**RECORD EXTRACTS**
(** When some nibble is not a decimal digit, the loop raises at the lowest
    nibble position [j] at which some element fails, and reports the first
    element, in array order, that fails at position [j]. *)
Lemma bcd_decode_loop_invalid (dt : dtype) (f : nat) : forall value result factor (k : nat),
  let bcd := map (fun v => v / 16 ^ Z.of_nat k) value in
  Forall (fun v => 0 <= v) value ->
  0 < factor ->
  bounded dt (fun b => b) factor bcd ->
  Forall (fun b => b < 2 ^ Z.of_nat f) bcd ->
  forallb bcd_valid bcd = false ->
  exists x j,
    bcd_decode_loop dt f value bcd result factor = Some (Raise (InvalidBCD x))
    /\ (k <= j)%nat
    /\ find (fun v => 9 <? nibble j v) value = Some x
    /\ (forall v i, In v value -> (k <= i < j)%nat -> nibble i v <= 9).
Proof.
  induction f as [|f IH]; intros value result factor k bcd Hv Hfac Hbd Hf Hbad;
    assert (Hb : Forall (fun b => 0 <= b) bcd)
      by (apply Forall_div_nonneg; [apply Z.pow_pos_nonneg; lia | assumption]).
  - exfalso.
    pose proof (all_zero bcd Hb (no_positive_fuel0 bcd Hf)) as Z0.
    assert (forallb bcd_valid bcd = true).
    { apply forallb_forall. intros b Hin. rewrite Forall_forall in Z0.
      rewrite (Z0 b Hin). reflexivity. }
    congruence.
  - cbn [bcd_decode_loop]. destruct (existsb (fun b => 0 <? b) bcd) eqn:E.
    2:{ exfalso. pose proof (all_zero bcd Hb E) as Z0.
        assert (forallb bcd_valid bcd = true).
        { apply forallb_forall. intros b Hin. rewrite Forall_forall in Z0.
          rewrite (Z0 b Hin). reflexivity. }
        congruence. }
    rewrite valid_digits in Hbad by assumption.
    assert (Hf' : Forall (fun b => b < 2 ^ Z.of_nat f) (map (fun b => b / 16) bcd))
      by (apply Forall_div_fuel; [lia|assumption]).
    assert (Hbd' : bounded dt (fun b => b) (factor * 10) (map (fun b => b / 16) bcd))
      by (apply (bounded_step dt 10 16 (fun b => b) decode_weight_step);
          try assumption; lia).
    rewrite (np_mul_bounded dt (fun b => b) (fun v H => H) factor bcd _ Hfac Hbd E).
    subst bcd. rewrite map_nibble, map_shift in *. rewrite existsb_map in *.
    destruct (existsb (fun v => 9 <? nibble k v) value) eqn:Ek.
    + destruct (existsb_find _ _ Ek) as [x Hx]. exists x, k.
      rewrite map_map, np_select_filter, (filter_head_find _ _ _ Hx).
      split; [reflexivity|]. split; [lia|]. split; [assumption|].
      intros v i _ Hi. lia.
    + cbn [negb andb] in Hbad.
      destruct (IH value (np_iadd dt result (products dt (map (nibble k) value) factor))
                  (factor * 10) (S k) Hv ltac:(lia) Hbd' Hf' Hbad)
        as (x & j & Hrun & Hj & Hfind & Hlow).
      exists x, j. split; [exact Hrun|]. split; [lia|]. split; [assumption|].
      intros v i Hin Hi. destruct (Nat.eq_dec i k) as [->|Hne].
      * pose proof (existsb_false_all _ _ Ek v Hin) as Hk. cbn beta in Hk.
        apply Z.ltb_ge in Hk. assumption.
      * apply Hlow; [assumption|lia].
Qed.

Lemma folded_zeros (dt : dtype) (unpack : Z -> Z) (a : list Z) :
  folded dt unpack 1 (map (fun _ => 0) a) a = map (fun v => cast dt (unpack v)) a.
Proof.
  unfold folded. induction a as [|v a IH]; [reflexivity|].
  cbn [map combine fst snd]. rewrite IH. f_equal. f_equal. lia.
Qed.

**EXERCISE BRIEF**
Look above for the line containing "Forall (fun b => b < 2 ^ Z.of_nat f) bcd ->" and the line containing "nibble i v <= 9).". Transcribe both, with the lines between them, exactly.

**RESPONSE AREA**
  Forall (fun b => b < 2 ^ Z.of_nat f) bcd ->
  forallb bcd_valid bcd = false ->
  exists x j,
    bcd_decode_loop dt f value bcd result factor = Some (Raise (InvalidBCD x))
    /\ (k <= j)%nat
    /\ find (fun v => 9 <? nibble j v) value = Some x
    /\ (forall v i, In v value -> (k <= i < j)%nat -> nibble i v <= 9).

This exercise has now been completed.